# [ACTIVITY]
Scan the data below and copy each line where "validate" occurs.

# [INPUT DATA]
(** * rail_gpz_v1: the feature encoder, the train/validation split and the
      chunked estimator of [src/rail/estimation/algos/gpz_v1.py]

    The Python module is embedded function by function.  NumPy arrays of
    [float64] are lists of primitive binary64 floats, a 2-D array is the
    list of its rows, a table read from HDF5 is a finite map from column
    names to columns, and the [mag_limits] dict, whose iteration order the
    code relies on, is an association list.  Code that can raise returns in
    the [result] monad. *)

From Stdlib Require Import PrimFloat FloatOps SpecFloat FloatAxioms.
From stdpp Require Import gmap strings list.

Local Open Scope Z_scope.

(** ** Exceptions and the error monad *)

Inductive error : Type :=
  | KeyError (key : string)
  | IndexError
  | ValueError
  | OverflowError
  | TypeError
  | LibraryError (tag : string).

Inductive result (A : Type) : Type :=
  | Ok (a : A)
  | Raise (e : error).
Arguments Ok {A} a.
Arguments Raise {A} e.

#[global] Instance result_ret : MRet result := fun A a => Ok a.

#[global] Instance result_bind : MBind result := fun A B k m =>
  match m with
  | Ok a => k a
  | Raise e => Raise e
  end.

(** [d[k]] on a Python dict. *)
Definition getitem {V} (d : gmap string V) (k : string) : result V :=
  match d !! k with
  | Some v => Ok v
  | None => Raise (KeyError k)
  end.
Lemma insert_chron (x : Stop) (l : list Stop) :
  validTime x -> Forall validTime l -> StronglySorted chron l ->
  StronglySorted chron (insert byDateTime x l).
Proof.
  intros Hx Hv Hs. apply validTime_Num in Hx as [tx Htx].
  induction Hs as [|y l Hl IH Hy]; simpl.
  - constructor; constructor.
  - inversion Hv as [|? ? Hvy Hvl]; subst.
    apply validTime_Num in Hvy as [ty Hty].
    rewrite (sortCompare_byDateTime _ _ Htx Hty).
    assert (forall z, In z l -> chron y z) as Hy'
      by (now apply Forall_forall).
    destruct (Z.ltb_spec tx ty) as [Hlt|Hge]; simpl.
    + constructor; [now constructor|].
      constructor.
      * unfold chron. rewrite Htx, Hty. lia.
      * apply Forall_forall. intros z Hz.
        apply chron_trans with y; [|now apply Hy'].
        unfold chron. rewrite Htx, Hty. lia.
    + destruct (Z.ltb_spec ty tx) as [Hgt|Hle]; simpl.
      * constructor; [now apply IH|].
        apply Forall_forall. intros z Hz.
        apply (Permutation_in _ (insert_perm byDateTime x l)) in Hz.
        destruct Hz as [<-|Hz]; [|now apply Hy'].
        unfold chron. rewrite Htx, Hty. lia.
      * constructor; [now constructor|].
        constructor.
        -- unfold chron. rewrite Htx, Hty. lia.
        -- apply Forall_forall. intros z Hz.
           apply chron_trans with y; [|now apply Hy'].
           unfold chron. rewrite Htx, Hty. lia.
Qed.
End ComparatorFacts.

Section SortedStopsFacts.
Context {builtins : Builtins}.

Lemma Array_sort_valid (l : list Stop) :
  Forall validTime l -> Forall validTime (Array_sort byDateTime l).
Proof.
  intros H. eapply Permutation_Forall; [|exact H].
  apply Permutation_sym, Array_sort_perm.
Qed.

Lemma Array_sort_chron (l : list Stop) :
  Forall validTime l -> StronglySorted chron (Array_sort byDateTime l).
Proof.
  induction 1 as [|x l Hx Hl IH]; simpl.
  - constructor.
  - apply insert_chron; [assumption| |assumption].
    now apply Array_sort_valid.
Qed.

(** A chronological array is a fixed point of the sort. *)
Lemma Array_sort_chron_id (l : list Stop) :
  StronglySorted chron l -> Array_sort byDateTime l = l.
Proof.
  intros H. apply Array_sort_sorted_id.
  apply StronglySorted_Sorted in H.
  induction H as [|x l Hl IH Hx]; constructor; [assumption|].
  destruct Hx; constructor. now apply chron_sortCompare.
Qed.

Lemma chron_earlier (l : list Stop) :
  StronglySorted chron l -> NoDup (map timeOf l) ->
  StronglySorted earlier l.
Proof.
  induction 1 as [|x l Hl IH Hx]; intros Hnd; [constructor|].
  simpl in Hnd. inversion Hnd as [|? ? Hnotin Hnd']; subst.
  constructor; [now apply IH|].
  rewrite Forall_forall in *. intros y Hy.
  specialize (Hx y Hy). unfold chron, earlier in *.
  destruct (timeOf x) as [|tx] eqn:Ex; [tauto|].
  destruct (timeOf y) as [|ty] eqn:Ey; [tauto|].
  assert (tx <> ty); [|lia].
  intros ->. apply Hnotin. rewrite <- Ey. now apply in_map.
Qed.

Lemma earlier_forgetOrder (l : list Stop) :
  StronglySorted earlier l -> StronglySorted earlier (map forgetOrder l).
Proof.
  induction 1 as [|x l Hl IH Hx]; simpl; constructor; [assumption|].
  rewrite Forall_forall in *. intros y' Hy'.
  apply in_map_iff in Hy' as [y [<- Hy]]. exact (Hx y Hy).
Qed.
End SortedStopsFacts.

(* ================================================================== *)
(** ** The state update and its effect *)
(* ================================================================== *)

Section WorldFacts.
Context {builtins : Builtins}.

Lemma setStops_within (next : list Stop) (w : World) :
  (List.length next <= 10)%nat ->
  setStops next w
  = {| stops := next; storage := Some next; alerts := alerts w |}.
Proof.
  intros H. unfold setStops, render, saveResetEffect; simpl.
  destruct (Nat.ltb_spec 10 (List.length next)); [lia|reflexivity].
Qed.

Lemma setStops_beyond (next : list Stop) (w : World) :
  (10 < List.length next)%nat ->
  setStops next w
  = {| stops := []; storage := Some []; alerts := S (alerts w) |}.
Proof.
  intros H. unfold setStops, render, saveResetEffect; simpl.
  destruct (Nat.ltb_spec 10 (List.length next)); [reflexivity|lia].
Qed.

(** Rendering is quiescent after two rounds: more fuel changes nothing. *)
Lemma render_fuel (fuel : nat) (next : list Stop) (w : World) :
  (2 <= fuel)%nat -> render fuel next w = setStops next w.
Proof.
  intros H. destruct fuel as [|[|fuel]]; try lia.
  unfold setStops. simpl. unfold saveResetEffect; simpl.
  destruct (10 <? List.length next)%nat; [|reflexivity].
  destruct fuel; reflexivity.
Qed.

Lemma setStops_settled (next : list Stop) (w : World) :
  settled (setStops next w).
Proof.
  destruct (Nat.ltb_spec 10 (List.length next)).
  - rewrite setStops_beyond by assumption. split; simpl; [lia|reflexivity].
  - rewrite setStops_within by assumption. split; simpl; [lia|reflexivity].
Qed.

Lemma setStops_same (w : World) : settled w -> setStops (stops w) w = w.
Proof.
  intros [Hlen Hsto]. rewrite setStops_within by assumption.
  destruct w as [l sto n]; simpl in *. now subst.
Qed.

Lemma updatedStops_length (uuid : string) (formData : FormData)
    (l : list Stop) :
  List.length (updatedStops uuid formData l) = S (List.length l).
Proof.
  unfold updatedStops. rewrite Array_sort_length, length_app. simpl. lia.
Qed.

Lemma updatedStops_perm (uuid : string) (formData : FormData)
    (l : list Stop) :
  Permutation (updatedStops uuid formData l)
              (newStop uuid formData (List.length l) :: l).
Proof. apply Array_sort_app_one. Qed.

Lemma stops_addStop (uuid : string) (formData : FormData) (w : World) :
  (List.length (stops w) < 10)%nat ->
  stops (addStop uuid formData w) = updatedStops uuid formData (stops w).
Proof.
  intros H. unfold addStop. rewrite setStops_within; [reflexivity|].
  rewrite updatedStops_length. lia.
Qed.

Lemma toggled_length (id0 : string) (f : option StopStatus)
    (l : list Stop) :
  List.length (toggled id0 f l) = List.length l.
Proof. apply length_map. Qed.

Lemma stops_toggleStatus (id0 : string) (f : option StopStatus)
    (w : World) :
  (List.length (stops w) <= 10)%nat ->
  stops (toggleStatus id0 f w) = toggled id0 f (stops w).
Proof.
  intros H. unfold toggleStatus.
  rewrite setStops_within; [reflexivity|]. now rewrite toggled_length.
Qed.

==

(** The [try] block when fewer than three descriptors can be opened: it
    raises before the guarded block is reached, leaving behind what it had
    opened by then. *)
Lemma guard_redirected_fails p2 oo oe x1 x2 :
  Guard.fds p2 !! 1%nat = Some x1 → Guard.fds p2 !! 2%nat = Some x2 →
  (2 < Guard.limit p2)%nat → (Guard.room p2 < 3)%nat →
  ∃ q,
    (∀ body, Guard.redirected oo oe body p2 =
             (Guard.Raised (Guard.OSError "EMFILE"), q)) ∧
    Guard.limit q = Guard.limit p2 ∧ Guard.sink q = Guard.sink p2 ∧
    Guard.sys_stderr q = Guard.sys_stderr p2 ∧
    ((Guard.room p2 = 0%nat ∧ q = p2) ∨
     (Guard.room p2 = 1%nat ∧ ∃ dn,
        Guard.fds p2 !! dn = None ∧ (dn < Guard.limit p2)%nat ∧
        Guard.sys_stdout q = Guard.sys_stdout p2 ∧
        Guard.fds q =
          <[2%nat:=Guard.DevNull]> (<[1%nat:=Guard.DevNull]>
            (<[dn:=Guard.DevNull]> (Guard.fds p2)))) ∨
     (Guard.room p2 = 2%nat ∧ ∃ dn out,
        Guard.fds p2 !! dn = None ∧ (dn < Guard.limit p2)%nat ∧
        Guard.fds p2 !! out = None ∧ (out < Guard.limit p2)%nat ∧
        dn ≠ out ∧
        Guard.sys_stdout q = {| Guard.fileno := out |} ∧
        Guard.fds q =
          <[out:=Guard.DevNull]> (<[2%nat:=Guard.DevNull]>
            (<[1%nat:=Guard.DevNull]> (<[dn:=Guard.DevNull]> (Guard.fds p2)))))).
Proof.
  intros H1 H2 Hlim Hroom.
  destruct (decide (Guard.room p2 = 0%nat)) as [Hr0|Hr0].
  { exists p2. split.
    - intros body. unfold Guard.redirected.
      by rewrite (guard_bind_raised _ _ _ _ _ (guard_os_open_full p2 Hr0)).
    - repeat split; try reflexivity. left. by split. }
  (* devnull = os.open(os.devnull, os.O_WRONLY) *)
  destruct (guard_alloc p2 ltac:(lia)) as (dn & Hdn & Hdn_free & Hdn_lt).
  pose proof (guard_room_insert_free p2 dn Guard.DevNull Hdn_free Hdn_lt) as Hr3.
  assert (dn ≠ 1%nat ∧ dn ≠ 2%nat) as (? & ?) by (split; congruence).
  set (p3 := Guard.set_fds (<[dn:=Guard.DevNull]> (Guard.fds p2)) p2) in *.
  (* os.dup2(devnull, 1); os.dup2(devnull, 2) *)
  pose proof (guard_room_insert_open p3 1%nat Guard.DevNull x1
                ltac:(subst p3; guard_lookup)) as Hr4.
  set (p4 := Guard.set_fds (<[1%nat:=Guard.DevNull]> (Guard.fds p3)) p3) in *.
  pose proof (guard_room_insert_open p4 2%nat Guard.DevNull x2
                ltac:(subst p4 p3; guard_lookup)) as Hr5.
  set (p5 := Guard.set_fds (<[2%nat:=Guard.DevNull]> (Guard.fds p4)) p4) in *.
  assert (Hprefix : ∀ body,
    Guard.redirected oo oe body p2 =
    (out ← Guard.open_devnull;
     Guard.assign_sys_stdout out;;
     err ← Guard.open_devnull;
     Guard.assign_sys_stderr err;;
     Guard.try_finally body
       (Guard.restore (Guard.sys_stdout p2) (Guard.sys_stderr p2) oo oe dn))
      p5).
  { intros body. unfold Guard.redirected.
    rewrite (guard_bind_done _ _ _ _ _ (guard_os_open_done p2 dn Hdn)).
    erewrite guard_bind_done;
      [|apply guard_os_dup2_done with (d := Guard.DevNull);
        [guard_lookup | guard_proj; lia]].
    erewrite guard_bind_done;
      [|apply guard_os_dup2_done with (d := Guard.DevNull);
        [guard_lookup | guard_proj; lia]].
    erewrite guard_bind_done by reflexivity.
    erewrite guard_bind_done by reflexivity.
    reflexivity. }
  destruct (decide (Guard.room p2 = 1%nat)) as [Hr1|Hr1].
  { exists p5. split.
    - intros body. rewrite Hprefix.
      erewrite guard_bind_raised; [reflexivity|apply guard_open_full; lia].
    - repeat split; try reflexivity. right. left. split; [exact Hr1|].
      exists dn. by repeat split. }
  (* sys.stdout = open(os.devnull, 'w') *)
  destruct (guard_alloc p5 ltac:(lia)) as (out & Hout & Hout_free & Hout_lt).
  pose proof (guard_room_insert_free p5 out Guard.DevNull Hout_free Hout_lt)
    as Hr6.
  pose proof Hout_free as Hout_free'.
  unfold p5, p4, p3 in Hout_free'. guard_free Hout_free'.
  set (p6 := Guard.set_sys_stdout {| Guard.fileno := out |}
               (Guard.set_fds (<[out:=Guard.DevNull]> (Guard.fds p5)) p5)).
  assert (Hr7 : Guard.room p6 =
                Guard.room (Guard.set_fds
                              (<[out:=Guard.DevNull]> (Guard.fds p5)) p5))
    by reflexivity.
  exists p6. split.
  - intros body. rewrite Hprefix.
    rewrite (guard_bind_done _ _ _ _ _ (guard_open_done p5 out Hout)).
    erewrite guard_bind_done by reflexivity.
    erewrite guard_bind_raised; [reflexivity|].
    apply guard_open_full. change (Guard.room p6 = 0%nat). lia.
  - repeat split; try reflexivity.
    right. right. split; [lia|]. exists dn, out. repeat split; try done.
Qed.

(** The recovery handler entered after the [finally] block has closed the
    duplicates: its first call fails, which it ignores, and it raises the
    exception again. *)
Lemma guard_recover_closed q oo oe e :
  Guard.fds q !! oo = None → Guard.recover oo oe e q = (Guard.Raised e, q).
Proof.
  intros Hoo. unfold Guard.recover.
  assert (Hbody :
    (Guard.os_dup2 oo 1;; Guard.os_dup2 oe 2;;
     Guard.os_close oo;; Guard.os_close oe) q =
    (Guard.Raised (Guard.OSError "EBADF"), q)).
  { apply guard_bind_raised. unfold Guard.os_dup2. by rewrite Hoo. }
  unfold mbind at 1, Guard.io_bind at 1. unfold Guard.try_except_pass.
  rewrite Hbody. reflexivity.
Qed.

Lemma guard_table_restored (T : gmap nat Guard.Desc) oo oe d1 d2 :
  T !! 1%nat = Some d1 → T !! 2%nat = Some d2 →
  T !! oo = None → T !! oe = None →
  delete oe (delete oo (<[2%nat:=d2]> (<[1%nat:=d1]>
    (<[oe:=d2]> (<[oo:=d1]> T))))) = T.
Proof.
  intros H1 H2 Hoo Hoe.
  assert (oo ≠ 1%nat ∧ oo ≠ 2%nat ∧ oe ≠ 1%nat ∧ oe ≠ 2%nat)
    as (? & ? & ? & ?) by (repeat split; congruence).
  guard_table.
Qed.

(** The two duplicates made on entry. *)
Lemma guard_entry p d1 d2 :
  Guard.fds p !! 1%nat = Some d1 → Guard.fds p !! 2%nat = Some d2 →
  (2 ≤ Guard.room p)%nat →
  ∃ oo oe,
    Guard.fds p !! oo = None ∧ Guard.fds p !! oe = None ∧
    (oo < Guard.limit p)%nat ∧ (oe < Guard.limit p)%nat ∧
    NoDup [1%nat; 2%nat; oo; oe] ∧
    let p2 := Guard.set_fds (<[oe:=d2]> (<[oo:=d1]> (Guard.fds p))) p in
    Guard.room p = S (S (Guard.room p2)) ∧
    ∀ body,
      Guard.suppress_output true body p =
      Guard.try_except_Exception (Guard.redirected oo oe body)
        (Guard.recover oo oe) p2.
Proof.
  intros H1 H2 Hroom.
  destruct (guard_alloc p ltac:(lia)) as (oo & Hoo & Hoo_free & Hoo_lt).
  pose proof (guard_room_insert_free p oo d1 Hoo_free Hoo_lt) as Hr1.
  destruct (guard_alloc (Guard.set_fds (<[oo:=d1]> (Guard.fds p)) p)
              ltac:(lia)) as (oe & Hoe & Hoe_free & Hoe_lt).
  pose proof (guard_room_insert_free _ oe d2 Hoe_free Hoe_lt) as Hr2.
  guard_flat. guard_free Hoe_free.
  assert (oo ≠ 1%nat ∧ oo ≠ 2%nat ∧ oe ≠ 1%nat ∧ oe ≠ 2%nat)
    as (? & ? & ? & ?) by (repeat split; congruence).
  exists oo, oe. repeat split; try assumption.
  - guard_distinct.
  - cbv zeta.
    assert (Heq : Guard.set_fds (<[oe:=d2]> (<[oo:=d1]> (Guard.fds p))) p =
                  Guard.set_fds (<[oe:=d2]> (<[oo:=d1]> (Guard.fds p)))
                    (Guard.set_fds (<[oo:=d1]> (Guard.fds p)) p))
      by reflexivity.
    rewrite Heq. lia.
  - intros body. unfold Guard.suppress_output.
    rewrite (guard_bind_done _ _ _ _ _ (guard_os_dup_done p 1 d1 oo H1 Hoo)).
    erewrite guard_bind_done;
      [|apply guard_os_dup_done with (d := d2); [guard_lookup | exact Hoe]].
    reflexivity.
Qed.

--

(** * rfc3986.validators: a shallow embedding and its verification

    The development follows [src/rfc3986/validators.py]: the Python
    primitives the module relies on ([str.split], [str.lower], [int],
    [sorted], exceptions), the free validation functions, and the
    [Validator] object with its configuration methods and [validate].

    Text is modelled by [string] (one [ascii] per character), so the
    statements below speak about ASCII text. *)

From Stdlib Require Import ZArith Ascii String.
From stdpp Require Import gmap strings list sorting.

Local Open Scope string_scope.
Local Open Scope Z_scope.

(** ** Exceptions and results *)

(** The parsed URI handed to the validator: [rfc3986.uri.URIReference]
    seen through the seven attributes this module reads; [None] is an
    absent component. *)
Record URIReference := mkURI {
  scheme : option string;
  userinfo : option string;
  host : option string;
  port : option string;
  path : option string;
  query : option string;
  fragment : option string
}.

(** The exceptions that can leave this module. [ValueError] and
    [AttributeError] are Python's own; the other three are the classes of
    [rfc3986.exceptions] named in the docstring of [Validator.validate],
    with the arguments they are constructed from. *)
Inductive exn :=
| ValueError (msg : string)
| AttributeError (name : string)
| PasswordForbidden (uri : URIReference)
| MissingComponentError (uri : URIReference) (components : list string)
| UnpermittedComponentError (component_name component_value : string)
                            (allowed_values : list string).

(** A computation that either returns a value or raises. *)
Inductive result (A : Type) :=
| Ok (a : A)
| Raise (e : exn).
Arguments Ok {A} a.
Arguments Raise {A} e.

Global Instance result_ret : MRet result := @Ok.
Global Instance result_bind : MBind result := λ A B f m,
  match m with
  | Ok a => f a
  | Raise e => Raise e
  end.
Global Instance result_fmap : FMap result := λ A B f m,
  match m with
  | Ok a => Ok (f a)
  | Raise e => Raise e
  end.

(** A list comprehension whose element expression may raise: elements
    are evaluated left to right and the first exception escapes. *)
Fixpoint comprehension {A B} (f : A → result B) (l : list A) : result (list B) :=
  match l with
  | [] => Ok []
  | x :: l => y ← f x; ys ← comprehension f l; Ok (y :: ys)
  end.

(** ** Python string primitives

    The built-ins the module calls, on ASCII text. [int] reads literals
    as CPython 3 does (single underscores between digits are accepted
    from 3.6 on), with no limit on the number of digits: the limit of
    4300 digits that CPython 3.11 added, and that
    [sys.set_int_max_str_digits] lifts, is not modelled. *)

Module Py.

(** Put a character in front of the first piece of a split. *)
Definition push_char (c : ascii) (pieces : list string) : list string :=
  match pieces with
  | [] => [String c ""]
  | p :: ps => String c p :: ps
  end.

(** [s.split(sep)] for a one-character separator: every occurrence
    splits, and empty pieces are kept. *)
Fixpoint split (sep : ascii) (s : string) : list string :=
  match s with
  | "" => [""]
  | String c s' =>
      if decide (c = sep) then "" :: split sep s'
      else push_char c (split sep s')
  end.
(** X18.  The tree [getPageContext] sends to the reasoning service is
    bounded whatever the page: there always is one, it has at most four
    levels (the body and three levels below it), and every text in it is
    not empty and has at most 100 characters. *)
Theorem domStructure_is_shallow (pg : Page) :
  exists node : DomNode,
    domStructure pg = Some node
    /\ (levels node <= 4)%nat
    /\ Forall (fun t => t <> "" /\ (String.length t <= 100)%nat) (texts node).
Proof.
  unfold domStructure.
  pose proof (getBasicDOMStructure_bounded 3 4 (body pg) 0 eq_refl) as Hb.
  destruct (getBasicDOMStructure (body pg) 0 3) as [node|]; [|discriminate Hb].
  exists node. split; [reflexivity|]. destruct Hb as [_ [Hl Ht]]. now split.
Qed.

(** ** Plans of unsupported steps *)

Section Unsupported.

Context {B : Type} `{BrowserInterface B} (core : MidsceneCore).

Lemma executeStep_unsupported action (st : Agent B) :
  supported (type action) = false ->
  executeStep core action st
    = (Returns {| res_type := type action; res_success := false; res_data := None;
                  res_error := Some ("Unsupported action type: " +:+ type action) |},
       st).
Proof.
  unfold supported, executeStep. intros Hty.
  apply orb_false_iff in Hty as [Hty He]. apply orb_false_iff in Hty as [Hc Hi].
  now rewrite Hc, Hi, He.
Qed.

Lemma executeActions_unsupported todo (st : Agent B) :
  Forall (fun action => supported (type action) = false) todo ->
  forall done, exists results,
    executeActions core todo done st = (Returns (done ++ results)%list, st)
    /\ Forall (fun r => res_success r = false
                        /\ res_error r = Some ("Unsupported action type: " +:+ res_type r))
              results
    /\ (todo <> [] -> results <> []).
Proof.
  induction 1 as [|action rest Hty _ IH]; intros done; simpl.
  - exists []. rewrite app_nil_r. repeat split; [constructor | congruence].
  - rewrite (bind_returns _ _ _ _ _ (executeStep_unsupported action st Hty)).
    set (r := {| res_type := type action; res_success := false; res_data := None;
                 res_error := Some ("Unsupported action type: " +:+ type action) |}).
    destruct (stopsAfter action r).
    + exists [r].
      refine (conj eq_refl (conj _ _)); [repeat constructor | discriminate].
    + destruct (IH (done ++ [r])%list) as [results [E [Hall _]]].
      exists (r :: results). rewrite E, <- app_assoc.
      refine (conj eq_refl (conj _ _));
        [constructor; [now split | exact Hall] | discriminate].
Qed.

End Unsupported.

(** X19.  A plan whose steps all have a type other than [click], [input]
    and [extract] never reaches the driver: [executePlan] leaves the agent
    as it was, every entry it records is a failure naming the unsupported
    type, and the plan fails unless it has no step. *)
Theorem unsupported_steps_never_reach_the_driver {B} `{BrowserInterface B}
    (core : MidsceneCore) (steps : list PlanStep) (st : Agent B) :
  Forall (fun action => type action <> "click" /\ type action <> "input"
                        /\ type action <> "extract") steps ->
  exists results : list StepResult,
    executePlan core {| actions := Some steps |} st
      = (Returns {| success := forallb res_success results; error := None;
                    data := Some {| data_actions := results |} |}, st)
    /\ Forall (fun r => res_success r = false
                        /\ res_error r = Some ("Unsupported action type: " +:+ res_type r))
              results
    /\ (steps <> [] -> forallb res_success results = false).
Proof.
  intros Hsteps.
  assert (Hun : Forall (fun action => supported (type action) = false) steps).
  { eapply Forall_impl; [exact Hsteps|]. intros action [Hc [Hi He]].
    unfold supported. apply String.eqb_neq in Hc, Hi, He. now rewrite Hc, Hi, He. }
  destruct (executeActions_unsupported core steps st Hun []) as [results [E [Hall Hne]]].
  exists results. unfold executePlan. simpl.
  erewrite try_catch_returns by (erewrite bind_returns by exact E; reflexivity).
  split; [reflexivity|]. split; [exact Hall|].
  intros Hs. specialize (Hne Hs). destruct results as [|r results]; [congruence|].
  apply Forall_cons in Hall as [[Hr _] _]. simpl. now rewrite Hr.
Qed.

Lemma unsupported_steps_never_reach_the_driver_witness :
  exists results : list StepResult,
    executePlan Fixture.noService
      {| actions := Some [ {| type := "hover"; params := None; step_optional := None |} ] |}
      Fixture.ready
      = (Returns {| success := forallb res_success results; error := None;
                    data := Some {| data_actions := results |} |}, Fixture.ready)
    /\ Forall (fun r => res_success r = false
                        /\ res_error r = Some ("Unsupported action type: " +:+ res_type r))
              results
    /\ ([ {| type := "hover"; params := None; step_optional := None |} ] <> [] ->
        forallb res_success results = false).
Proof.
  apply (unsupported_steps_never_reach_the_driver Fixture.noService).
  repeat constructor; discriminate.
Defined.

# [TASK RESPONSE]
    [Validator] object with its configuration methods and [validate].
    [rfc3986.exceptions] named in the docstring of [Validator.validate],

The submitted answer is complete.